Stored data entries:
+ + + + +
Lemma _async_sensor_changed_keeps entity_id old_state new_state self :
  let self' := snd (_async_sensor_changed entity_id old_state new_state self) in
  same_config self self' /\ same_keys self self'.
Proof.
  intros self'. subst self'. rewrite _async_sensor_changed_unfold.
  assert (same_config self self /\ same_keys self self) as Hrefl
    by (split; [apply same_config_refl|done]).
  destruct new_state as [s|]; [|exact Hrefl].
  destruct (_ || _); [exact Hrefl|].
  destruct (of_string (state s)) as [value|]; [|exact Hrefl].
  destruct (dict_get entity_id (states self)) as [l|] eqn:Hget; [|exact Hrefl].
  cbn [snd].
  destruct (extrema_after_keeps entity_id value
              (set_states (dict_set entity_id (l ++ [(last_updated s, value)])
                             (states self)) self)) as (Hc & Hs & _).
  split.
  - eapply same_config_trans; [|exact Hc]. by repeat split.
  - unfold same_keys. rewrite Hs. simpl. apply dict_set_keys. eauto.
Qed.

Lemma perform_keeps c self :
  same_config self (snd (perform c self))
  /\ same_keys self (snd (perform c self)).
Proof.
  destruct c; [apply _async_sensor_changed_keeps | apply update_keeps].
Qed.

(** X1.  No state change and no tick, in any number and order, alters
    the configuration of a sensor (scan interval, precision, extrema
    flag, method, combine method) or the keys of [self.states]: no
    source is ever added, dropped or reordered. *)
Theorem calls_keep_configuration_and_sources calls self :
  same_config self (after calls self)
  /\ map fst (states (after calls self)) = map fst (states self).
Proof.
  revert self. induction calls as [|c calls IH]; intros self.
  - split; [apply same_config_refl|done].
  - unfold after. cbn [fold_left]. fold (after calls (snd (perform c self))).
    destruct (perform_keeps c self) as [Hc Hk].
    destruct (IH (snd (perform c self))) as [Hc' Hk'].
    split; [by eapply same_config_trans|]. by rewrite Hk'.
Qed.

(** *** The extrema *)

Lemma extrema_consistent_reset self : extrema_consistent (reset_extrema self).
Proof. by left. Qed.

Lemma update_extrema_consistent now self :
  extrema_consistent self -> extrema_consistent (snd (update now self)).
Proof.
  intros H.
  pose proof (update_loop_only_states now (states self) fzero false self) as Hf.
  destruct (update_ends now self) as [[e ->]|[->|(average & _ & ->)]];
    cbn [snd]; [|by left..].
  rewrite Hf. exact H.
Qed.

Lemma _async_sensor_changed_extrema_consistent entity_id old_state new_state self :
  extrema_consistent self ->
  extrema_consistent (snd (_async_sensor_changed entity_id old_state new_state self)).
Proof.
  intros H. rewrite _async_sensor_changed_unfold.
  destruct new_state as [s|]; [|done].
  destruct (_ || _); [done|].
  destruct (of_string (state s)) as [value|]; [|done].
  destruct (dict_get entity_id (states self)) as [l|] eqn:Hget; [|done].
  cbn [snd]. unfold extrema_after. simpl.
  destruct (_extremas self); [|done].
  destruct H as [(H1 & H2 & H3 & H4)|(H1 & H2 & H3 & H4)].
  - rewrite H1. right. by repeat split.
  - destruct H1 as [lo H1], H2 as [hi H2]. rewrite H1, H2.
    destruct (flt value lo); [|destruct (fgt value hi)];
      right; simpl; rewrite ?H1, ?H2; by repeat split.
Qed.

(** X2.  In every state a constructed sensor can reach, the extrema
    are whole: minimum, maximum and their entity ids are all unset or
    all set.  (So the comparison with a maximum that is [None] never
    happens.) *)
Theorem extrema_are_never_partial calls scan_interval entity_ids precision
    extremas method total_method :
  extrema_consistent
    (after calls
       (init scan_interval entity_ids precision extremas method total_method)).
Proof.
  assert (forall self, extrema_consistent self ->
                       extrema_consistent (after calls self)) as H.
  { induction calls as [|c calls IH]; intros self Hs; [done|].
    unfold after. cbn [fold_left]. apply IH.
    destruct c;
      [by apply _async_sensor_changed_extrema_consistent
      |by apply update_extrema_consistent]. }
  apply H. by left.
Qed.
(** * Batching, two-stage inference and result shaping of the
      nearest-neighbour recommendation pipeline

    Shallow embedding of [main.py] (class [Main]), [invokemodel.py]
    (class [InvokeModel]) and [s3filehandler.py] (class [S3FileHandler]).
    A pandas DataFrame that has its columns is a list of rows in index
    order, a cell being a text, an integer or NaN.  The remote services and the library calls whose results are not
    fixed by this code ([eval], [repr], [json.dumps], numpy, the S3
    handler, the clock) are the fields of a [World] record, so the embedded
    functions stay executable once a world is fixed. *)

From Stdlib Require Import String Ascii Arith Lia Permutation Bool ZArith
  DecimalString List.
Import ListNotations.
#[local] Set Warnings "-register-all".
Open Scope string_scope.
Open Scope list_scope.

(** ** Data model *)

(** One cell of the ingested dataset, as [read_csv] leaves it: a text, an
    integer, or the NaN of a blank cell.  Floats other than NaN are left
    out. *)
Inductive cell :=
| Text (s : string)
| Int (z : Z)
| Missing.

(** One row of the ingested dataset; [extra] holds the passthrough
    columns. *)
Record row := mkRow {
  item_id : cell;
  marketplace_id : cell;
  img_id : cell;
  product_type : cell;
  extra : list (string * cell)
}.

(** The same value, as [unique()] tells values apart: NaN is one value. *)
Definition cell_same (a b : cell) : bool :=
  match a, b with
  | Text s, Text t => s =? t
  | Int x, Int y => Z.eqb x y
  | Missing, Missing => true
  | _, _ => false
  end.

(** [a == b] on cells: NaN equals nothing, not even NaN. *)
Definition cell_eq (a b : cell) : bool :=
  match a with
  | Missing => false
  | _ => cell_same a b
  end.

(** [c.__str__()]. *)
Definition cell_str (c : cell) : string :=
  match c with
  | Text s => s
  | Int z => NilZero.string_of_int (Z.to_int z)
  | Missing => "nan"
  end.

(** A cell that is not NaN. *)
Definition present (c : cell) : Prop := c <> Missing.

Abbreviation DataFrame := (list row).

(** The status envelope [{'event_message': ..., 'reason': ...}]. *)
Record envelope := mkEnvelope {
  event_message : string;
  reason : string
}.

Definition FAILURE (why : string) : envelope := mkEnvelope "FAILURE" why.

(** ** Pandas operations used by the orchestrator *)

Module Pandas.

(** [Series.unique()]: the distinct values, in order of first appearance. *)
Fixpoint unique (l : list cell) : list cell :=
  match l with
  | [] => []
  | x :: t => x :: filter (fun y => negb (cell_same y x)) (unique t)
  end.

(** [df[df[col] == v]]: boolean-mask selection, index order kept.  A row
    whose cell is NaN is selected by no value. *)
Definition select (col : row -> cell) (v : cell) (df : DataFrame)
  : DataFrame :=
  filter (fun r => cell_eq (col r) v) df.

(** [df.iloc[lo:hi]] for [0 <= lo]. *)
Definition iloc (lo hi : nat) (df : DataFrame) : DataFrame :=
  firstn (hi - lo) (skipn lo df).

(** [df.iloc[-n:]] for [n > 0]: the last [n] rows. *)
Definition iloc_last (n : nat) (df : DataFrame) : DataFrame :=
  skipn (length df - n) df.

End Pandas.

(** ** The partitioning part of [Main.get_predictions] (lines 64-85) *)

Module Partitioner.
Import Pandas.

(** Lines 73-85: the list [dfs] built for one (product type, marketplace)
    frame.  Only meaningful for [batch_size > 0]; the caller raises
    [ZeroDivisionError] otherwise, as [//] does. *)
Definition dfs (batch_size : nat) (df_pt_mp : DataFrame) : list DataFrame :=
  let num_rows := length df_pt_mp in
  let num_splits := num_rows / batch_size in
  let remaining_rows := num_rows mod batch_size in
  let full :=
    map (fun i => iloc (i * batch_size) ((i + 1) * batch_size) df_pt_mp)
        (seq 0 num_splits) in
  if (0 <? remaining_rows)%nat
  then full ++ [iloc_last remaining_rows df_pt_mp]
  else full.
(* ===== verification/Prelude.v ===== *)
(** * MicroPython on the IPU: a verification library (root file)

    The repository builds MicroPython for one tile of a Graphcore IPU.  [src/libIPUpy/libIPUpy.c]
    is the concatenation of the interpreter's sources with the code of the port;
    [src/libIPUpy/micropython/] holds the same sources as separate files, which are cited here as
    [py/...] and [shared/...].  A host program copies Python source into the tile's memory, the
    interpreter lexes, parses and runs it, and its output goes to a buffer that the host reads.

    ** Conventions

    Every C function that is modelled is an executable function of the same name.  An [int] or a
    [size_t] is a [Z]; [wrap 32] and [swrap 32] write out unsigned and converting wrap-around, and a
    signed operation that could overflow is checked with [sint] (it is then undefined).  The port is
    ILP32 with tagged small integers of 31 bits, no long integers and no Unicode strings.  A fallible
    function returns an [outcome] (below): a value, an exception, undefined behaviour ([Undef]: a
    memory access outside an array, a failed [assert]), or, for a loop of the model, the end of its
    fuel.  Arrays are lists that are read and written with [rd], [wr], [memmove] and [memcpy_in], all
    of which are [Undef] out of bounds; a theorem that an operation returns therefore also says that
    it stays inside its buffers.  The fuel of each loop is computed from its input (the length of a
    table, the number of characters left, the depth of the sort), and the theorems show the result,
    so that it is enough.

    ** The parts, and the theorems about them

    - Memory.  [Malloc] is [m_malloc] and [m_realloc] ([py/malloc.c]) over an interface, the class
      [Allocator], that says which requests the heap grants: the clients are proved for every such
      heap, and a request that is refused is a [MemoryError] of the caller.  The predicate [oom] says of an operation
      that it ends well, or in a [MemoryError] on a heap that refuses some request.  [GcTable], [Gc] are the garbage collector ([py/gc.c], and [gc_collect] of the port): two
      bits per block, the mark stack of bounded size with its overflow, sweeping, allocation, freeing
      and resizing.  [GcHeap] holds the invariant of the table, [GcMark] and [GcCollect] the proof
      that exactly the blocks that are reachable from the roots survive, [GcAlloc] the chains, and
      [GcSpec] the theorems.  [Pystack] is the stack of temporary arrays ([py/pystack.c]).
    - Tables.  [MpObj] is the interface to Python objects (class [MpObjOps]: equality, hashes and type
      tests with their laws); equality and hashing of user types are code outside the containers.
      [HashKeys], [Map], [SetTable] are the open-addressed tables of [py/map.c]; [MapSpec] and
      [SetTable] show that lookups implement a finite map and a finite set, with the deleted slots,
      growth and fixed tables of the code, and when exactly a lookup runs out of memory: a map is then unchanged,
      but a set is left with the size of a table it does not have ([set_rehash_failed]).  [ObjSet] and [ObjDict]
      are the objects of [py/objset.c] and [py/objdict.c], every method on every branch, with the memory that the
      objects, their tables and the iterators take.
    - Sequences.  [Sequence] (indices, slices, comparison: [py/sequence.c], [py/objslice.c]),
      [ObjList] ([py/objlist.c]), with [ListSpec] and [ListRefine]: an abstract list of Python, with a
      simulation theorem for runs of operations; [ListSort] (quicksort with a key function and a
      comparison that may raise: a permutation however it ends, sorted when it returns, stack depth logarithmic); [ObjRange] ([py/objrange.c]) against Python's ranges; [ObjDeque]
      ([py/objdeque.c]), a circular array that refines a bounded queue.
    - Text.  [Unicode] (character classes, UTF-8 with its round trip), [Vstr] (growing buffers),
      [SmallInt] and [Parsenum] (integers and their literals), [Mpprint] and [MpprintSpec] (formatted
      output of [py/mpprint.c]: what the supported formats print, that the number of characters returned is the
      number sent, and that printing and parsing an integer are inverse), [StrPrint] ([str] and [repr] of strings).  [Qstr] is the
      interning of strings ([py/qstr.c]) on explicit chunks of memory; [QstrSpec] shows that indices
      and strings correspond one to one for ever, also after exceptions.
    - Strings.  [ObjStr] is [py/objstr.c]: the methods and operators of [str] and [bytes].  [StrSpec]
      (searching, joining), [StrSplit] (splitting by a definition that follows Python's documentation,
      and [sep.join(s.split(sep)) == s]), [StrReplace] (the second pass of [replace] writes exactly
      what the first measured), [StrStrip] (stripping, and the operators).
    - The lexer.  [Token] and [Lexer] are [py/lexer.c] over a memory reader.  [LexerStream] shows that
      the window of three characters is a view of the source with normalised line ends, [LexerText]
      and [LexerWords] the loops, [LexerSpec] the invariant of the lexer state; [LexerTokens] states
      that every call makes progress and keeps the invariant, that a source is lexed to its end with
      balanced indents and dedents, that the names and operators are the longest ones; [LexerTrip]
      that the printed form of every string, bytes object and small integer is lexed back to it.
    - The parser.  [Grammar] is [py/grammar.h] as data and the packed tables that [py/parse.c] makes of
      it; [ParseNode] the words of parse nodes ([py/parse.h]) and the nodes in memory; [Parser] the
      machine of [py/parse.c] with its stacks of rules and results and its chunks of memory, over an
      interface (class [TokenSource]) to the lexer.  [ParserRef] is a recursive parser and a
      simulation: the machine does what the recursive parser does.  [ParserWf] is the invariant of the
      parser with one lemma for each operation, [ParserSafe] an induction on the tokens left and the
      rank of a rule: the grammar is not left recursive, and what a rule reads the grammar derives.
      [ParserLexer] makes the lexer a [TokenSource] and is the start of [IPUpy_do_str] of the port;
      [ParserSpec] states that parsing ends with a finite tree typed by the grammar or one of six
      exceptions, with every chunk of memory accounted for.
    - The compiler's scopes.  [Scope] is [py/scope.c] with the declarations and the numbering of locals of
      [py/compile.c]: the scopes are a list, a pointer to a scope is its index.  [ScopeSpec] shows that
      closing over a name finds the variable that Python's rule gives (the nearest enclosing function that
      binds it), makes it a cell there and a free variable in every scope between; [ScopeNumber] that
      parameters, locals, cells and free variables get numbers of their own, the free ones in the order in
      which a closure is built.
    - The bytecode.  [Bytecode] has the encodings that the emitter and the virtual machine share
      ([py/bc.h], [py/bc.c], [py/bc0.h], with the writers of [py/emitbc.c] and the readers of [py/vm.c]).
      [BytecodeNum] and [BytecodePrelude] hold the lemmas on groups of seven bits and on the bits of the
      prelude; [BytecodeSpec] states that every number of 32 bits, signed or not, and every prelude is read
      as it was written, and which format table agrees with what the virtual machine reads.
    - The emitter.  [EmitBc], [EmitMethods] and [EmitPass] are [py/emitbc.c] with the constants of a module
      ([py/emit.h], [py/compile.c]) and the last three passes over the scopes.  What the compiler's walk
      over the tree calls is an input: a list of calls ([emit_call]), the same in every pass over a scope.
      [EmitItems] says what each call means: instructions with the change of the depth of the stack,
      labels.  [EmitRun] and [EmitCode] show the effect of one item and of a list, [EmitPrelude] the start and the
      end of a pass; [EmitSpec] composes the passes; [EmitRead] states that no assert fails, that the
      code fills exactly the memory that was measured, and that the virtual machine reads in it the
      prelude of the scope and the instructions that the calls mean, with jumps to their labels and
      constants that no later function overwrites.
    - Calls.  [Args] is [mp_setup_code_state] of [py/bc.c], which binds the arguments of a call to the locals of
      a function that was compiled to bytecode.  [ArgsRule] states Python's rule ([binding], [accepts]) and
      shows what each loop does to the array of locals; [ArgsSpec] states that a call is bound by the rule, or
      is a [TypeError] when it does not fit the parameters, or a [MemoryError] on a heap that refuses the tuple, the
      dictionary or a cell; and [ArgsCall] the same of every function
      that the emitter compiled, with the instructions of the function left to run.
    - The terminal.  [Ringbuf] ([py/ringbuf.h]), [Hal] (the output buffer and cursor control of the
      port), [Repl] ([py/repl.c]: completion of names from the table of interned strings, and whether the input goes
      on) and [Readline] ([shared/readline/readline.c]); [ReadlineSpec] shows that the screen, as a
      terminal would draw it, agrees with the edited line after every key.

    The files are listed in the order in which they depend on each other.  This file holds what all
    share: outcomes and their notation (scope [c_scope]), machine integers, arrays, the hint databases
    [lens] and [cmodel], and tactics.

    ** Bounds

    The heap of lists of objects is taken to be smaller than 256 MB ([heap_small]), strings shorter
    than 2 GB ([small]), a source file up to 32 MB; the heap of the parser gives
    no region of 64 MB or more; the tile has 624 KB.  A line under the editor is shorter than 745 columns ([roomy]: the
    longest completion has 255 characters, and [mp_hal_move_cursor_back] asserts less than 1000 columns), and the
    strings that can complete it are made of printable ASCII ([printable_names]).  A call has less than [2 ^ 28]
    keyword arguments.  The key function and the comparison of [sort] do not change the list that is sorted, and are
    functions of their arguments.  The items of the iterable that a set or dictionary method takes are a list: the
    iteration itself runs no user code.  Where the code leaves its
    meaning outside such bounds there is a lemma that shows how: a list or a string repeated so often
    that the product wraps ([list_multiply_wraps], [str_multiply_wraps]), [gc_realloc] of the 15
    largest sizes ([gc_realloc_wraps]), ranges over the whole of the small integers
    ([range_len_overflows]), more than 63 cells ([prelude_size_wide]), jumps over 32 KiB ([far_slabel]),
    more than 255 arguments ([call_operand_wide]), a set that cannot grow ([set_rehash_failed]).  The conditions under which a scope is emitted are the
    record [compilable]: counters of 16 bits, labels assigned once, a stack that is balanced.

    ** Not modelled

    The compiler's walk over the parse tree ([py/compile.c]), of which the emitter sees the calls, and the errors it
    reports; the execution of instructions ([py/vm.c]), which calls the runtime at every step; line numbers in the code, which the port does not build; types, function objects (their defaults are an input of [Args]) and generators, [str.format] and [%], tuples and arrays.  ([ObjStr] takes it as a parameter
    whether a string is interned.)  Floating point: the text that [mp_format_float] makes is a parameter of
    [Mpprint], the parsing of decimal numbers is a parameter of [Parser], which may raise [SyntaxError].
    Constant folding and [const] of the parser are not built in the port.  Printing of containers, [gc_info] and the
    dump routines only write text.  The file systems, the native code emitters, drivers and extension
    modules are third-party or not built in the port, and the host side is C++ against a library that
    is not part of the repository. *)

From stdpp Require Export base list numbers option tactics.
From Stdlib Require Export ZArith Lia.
+ + + + +
What you are asked to do:
The line with "destruct (perform_keeps c" marks the end; reproduce exactly every line from the start of the entries up to it, that line included.

Expected answer:
Lemma _async_sensor_changed_keeps entity_id old_state new_state self :
  let self' := snd (_async_sensor_changed entity_id old_state new_state self) in
  same_config self self' /\ same_keys self self'.
Proof.
  intros self'. subst self'. rewrite _async_sensor_changed_unfold.
  assert (same_config self self /\ same_keys self self) as Hrefl
    by (split; [apply same_config_refl|done]).
  destruct new_state as [s|]; [|exact Hrefl].
  destruct (_ || _); [exact Hrefl|].
  destruct (of_string (state s)) as [value|]; [|exact Hrefl].
  destruct (dict_get entity_id (states self)) as [l|] eqn:Hget; [|exact Hrefl].
  cbn [snd].
  destruct (extrema_after_keeps entity_id value
              (set_states (dict_set entity_id (l ++ [(last_updated s, value)])
                             (states self)) self)) as (Hc & Hs & _).
  split.
  - eapply same_config_trans; [|exact Hc]. by repeat split.
  - unfold same_keys. rewrite Hs. simpl. apply dict_set_keys. eauto.
Qed.

Lemma perform_keeps c self :
  same_config self (snd (perform c self))
  /\ same_keys self (snd (perform c self)).
Proof.
  destruct c; [apply _async_sensor_changed_keeps | apply update_keeps].
Qed.

(** X1.  No state change and no tick, in any number and order, alters
    the configuration of a sensor (scan interval, precision, extrema
    flag, method, combine method) or the keys of [self.states]: no
    source is ever added, dropped or reordered. *)
Theorem calls_keep_configuration_and_sources calls self :
  same_config self (after calls self)
  /\ map fst (states (after calls self)) = map fst (states self).
Proof.
  revert self. induction calls as [|c calls IH]; intros self.
  - split; [apply same_config_refl|done].
  - unfold after. cbn [fold_left]. fold (after calls (snd (perform c self))).
    destruct (perform_keeps c self) as [Hc Hk].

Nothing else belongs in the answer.